━━ Records to process

(** What a step of the pool does to the disk is done by a call of one thread,
    within what it may do. *)
Lemma step_guarantee s0 s s' : pool_ok s0 s → pool_step e false s s' → pdisk s' ≠ pdisk s →
  ∃ t th X op part k, threads s !! t = Some th ∧ th_prog th = @Sys _ _ X op part k
    ∧ (pdisk s' = (op (pdisk s)).2 ∨ ∃ n, pdisk s' = part n (pdisk s))
    ∧ G (local_of th) (pdisk s) (pdisk s').
Proof.
  intros Hok Hs Hne. destruct Hs as [s' Ha|t r Ht Hfr Hreq|t th acts Ht Hreq Hin Ho|t th acts t' Hd]; [|done..].
  destruct Ha as [t th X op part k Ht Hk|t th X op part k err n Ht Hk He Hn| | | | | | | |]; [..|done|done|done|done|done|done|done|done];
    destruct (pk_threads s0 s Hok t th Ht) as (L & Hr & _); rewrite Hk in Hr;
    destruct (Hr (pdisk s) (rtc_refl _ _) (pk_inv s0 s Hok)) as [(_ & ? & _) Hf];
    exists t, th, X, op, part, k; (split_and!; [done|done|eauto|]); [done|].
  by destruct (Hf err n He Hn) as (_ & ? & _).
Qed.
End pool.
(* ===== verification/ConcStore.v ===== *)
(** * What the requests do to the store, in parallel

    The protocol the requests of the engine keep among each other: which entries of
    the disk a request may change, given the locks it holds and the staged files it
    owns ([may_change]).  Every step of every request keeps it and the invariant
    of the data directory, so that what a lock protects does not change under its
    holder. *)

From S2P Require Import Prelude RustStr RustPath Paths Checksum EngineError Fs FsFacts Atomic Meta Layer Walk FsBase Listing FsEngine Tidy FsObject FsDelete FsList FsBuckets FsOpen ReadOnly Store Refine Locks Conc Rely.

Section protocol.
Context {E : Env} {D : DataDir} `{!EnvOk E} `{!Serde VersionManifest}.

(** ** The protocol *)

(** The staged file named by a UUID. *)
Definition tmp_file (u : str) : apath := tmp_path ++ [u ++ b#".tmp"].

(** The two files of an object. *)
Definition object_file (n : str) : Prop := n = META_FILE ∨ n = data_file_name NULL_VERSION_ID.

(** What a thread may make of the entry at [q]: its staged files; with the bucket
    and the key locked, the two files of the object, a manifest only one that can
    be read; with the bucket locked, directories for keys; with the bucket locked
    exclusively, anything in it but an object. *)
Inductive may_change (σ : local) (q : apath) (x x' : option node) : Prop :=
  | mc_tmp u : u ∈ drawn σ → q = tmp_file u → x ≠ Some NDir → x' ≠ Some NDir → may_change σ q x x'
  | mc_file b k md n :
      (BucketLock b, md) ∈ held σ → (KeyLock b k, Exclusive) ∈ held σ → utf8 k → object_file n →
      q = object_path b k ++ [n] → x' ≠ Some NDir →
      (n = META_FILE → ∀ bytes s, x' = Some (NFile bytes s) → is_Some (parse_manifest bytes)) →
      may_change σ q x x'
  | mc_dir b md r :
      (BucketLock b, md) ∈ held σ → Forall canonical r → q = objects_path b ++ r →
      (x = None ∧ x' = Some NDir) ∨ (x = Some NDir ∧ x' = None) → may_change σ q x x'
  | mc_bucket b r :
      (BucketLock b, Exclusive) ∈ held σ → q = bucket_path b ++ r →
      (head r = Some OBJECTS_DIR → x = Some NDir ∧ x' = None) → may_change σ q x x'.

Definition allowed (σ : local) (d d' : disk) : Prop :=
  ∀ q, vol d' !! q = vol d !! q ∨ may_change σ q (vol d !! q) (vol d' !! q).

(** The invariant of the data directory. *)
Definition sound (d : disk) : Prop := store_ok (vol d).

(** ** Paths *)

Lemma bucket_path_inj b b' r r' : bucket_path b ++ r = bucket_path b' ++ r' → b = b' ∧ r = r'.
Proof.
  rewrite !bucket_path_eq, <- !app_assoc. intros Heq%app_inv_head. cbn in Heq. by injection Heq.
Qed.

Lemma objects_in_bucket b r : objects_path b ++ r = bucket_path b ++ OBJECTS_DIR :: r.
Proof. unfold objects_path. by rewrite <- app_assoc. Qed.

Lemma tmp_file_inj u u' : tmp_file u = tmp_file u' → u = u'.
Proof. unfold tmp_file. intros [_ Heq]%app_inj_tail. by apply app_inv_tail in Heq. Qed.

Lemma tmp_file_bucket u b r : tmp_file u ≠ bucket_path b ++ r.
Proof.
  unfold tmp_file, tmp_path. rewrite bucket_path_eq, <- !app_assoc. intros Heq%app_inv_head. by injection Heq.
Qed.

Lemma buckets_below b r : bucket_path b ++ r = buckets_path ++ b :: r.
Proof. unfold bucket_path. by rewrite <- app_assoc. Qed.

Lemma object_file_reserved n : object_file n → reserved n = true.
Proof. intros [->| ->]; [done|apply data_name_reserved]. Qed.

(** Where a change is: a staged file, or in a bucket that is locked. *)
Lemma may_change_where σ q x x' : may_change σ q x x' →
  (∃ u, u ∈ drawn σ ∧ q = tmp_file u) ∨ ∃ b md r, (BucketLock b, md) ∈ held σ ∧ q = bucket_path b ++ r.
Proof.
  destruct 1 as [u ? ->|b k md n ? ? ? ? ->|b md r ? ? ->|b r ? ->]; [left; eauto|right..].
  - exists b, md. rewrite object_file_in_bucket. eauto.
  - exists b, md. rewrite objects_in_bucket. eauto.
  - eauto.
Qed.

(** ** The invariant is kept *)

Lemma allowed_refl σ d d' : vol d' = vol d → allowed σ d d'.
Proof. intros Heq q. left. by rewrite Heq. Qed.

(** A directory outside the buckets stays. *)
Lemma allowed_dir σ d d' q : allowed σ d d' → vol d !! q = Some NDir → (∀ b r, q ≠ bucket_path b ++ r) →
  vol d' !! q = Some NDir.
Proof.
  intros Ha Hq Hout. destruct (Ha q) as [->|Hc]; [done|].
  destruct (may_change_where _ _ _ _ Hc) as [(u & _ & ->)|(b & md & r & _ & ->)]; [|by destruct (Hout b r)].
  exfalso. inversion Hc as [u' _ _ Hx _|b k md n _ _ _ _ Heq _ _|b md r _ _ Heq _|b r _ Heq _].
  - by destruct Hx.
  - rewrite object_file_in_bucket in Heq. by apply tmp_file_bucket in Heq.
  - rewrite objects_in_bucket in Heq. by apply tmp_file_bucket in Heq.
  - by apply tmp_file_bucket in Heq.
Qed.

Lemma allowed_layout σ d d' : layout (vol d) → wf (vol d') → allowed σ d d' → layout (vol d').
Proof.
  intros [Hwf Hc Ht Hb Ho] Hwf' Ha. split; [done|..|done]; eapply allowed_dir; try done.
  - intros b r Heq. apply Ho. rewrite Heq, buckets_below. by apply prefix_app_r.
  - intros b r. unfold tmp_path. rewrite bucket_path_eq, <- app_assoc. intros Heq%app_inv_head. by injection Heq.
  - intros b r. rewrite buckets_below. intros Heq%(f_equal length). rewrite length_app in Heq. cbn in Heq. lia.
Qed.

(** Below [objects] a change leaves what the engine writes. *)
Lemma may_change_tree σ b r x x' : may_change σ (objects_path b ++ r) x (Some x') →
  (∃ k n, utf8 k ∧ object_file n ∧ r = key_names k ++ [n] ∧ x' ≠ NDir
     ∧ (n = META_FILE → ∀ bytes s, x' = NFile bytes s → is_Some (parse_manifest bytes)))
  ∨ Forall canonical r ∧ x' = NDir.
Proof.
  inversion 1 as [u _ Heq _ _|b' k md n _ _ Hk Hn Heq Hx Hm|b' md r' _ Hr Heq Hx|b' r' _ Heq Hx].
  - rewrite objects_in_bucket in Heq. symmetry in Heq. by apply tmp_file_bucket in Heq.
  - left. unfold object_path in Heq. rewrite <- app_assoc in Heq. apply objects_path_inj in Heq as [-> ->].
    exists k, n. split_and!; try done; [congruence|]. intros ? bytes s ->. by eapply Hm.
  - right. apply objects_path_inj in Heq as [-> ->]. split; [done|]. destruct Hx as [[_ [= ->]]|[_ ?]]; done.
  - rewrite objects_in_bucket in Heq. apply bucket_path_inj in Heq as [-> <-].
    by destruct (Hx eq_refl) as [_ ?].
Qed.
(* ===== verification/ConcDetach.v ===== *)
(** * Calls that outlive their request

    A request that is cancelled while a call of it runs on the blocking pool leaves
    that call behind: it still runs to its end, when the locks the request held are
    free again and its staged files are gone.  What it does then is not what the
    locks allow ([ConcSamples.late_removal_destroys_object]); but the data directory
    stays one the engine can read, whatever is left behind
    ([parallel_store_ok]).

    No argument from locks is left here.  A call of a request is fine if it keeps
    the data directory readable from any readable one and touches no staged file but
    its own; the only thing a request has to know of the disk is what is in the file
    it is about to publish as a manifest. *)

From S2P Require Import Prelude RustStr RustPath Paths Checksum EngineError Fs FsFacts Atomic Meta Layer Walk FsBase Listing FsEngine Tidy FsObject FsDelete FsList FsBuckets FsOpen ReadOnly Store Refine Locks Conc Rely ConcStore ConcPut ConcBucket.

(** The staged files a program owns, by their UUIDs, each with what is in it as
    long as it is there, if that is known. *)
Abbreviation ledger := (gmap str (option str)).

Section detach.
Context {E : Env} {D : DataDir} `{!EnvOk E}.
Context {HS : HashCrates} {MD : Md5Crate} {RD : Reads}.
Context `{!Serde VersionManifest, !Serde BucketMeta, !Serde DiskFormat}.
Context `{!HashCratesLaws HS, !Md5Laws MD, !SerdeLaws VersionManifest valid_manifest}.

Definition agrees (κ : ledger) (m : tree) : Prop :=
  ∀ u c x, κ !! u = Some (Some c) → m !! tmp_file u = Some x → ∃ s, x = NFile c s.

(** A step of the owner of [κ], after which it knows [κ']: the staged files of
    others may go, but do not change. *)
Record keeps (κ κ' : ledger) (d d' : disk) : Prop := {
  kp_sound : sound d';
  kp_dom : dom κ' = dom κ;
  kp_agrees : agrees κ' (vol d');
  kp_others u : κ !! u = None → vol d' !! tmp_file u = vol d !! tmp_file u ∨ vol d' !! tmp_file u = None;
}.

(** From any readable data directory every call keeps it readable; [Q] holds of what
    is known in the end.  Locks do not matter. *)
Fixpoint steady {X A} (m : M X A) (Q : result A X → ledger → Prop) (κ : ledger) : Prop :=
  match m with
  | Done r => Q r κ
  | Sys op part k => ∀ d, sound d → agrees κ (vol d) →
      (∃ κ', keeps κ κ' d (op d).2 ∧ steady (k (op d).1) Q κ')
      ∧ ∀ e n, environmental (kind e) → ∃ κ', keeps κ κ' d (part n d) ∧ steady (k (Err e)) Q κ'
  | Now k => ∀ z, steady (k z) Q κ
  | Uuid k => ∀ u, uuid_ok u → κ !! u = None → steady (k u) Q (<[u := None]> κ)
  | Bound k => ∀ n, steady (k n) Q κ
  | Acquire _ _ k | Release _ _ k | Enter k | Leave k => steady k Q κ
  end.

(** ** Rules *)

Lemma steady_mono {X A} (m : M X A) (Q Q' : _ → _ → Prop) κ :
  steady m Q κ → (∀ r κ', Q r κ' → Q' r κ') → steady m Q' κ.
Proof.
  intros Hm HQ. revert κ Hm.
  induction m as [r|Y op part k IH|k IH|k IH|k IH|l md k IH|l md k IH|k IH|k IH]; intros κ Hm; cbn in *; eauto.
  intros d Hs Ha. destruct (Hm d Hs Ha) as [(κ' & ? & ?) Hf]. split; [eauto|].
  intros e n He. destruct (Hf e n He) as (κ2 & ? & ?). eauto.
Qed.

Lemma steady_andThen {X Y A B} (m : M X A) (k : result A X → M Y B) Q κ :
  steady m (λ r, steady (k r) Q) κ → steady (andThen m k) Q κ.
Proof.
  revert κ. induction m as [r|Z op part c IH|c IH|c IH|c IH|l md c IH|l md c IH|c IH|c IH]; intros κ Hm; cbn in *; eauto.
  intros d Hs Ha. destruct (Hm d Hs Ha) as [(κ' & ? & ?) Hf]. split; [eauto|].
  intros e n He. destruct (Hf e n He) as (κ2 & ? & ?). eauto.
Qed.

Lemma steady_bind {X A B} (m : M X A) (k : A → M X B) Q κ :
  steady m (λ r κ', match r with Ok a => steady (k a) Q κ' | Err e => Q (Err e) κ' end) κ → steady (bind m k) Q κ.
Proof. intros Hm. apply steady_andThen. eapply steady_mono; [exact Hm|]. by intros [a|e]. Qed.

Lemma steady_attempt {X Y A} (m : M X A) Q κ : steady m (λ r, Q (Ok r)) κ → steady (attempt m : M Y _) Q κ.
Proof. intros Hm. by apply steady_andThen. Qed.

Lemma steady_mapE {X Y A} (f : X → Y) (m : M X A) Q κ : steady m (λ r, Q (map_err f r)) κ → steady (mapE f m) Q κ.
Proof. intros Hm. by apply steady_andThen. Qed.

Lemma steady_with_lock {X A} l md (m : M X A) Q κ : steady m Q κ → steady (FsEngine.with_lock l md m) Q κ.
Proof. intros Hm. apply steady_bind. cbn. apply steady_andThen, steady_andThen. eapply steady_mono; [exact Hm|]. by intros [a|e]. Qed.

(** ** Calls that touch no staged file *)

Lemma may_change_tmp σ u x x' : may_change σ (tmp_file u) x x' → u ∈ drawn σ.
Proof.
  intros [(u' & Hu & ->%tmp_file_inj)|(b & md & r & _ & Heq)]%may_change_where; [done|].
  by apply tmp_file_bucket in Heq.
Qed.

(** What the protocol allows to whoever drew no UUID. *)
Record calm (d d' : disk) : Prop := {
  cm_sound : sound d';
  cm_tmp u : vol d' !! tmp_file u = vol d !! tmp_file u ∨ vol d' !! tmp_file u = None;
}.

Lemma good_calm σ l d d' : drawn σ = [] → good σ l d d' → calm d d'.
Proof.
  intros Hd [Hs Ha _]. split; [done|]. intros u. destruct (Ha (tmp_file u)) as [?|Hc]; [by left|exfalso].
  apply may_change_tmp in Hc. rewrite Hd in Hc. by apply elem_of_nil in Hc.
Qed.

Lemma calm_keeps κ d d' : agrees κ (vol d) → calm d d' → keeps κ κ d d'.
Proof.
  intros Ha [Hs Ht]. split; [done|done| |by intros u _]. intros u c x Hu Hx.
  destruct (Ht u) as [Heq|Heq]; rewrite Heq in Hx; [by eapply Ha|done].
Qed.

Definition calm_call X (op : disk → result X io_error * disk) (part : nat → disk → disk) : Prop :=
  ∀ d, sound d → calm d (op d).2 ∧ ∀ n, calm d (part n d).

Abbreviation calmly := (every calm_call (λ _ _, True)).

Lemma steady_calm {X A} (m : M X A) (Q : _ → _ → Prop) κ :
  calmly m → (∀ r κ', κ ⊆ κ' → Q r κ') → steady m Q κ.
Proof.
  intros Hm HQ. assert (∀ κ', κ ⊆ κ' → steady m Q κ') as H; [|by apply H].
  induction m as [r|Z op part k IH|k IH|k IH|k IH|lk md k IH|lk md k IH|k IH|k IH]; intros κ' Hk; cbn in Hm |- *.
  - by apply HQ.
  - destruct Hm as [Hc Hm]. intros d Hs Ha. destruct (Hc d Hs) as [Ho Hp].
    split; [|intros e n _]; exists κ'; (split; [by apply calm_keeps|by apply IH]).
  - intros z. by apply IH.
  - intros u _ Hu. apply IH; [done|]. etrans; [exact Hk|by apply insert_subseteq].
  - intros n. by apply IH.
  - destruct Hm. by apply IH.
  - destruct Hm. by apply IH.
  - by apply IH.
  - by apply IH.
Qed.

━━━━

=== What is being asked ===
Verbatim output is expected for the lines from the start of the data to the line in which "Lemma step_guarantee s0" appears, both included.

=== Response ===
(** What a step of the pool does to the disk is done by a call of one thread,
    within what it may do. *)
Lemma step_guarantee s0 s s' : pool_ok s0 s → pool_step e false s s' → pdisk s' ≠ pdisk s →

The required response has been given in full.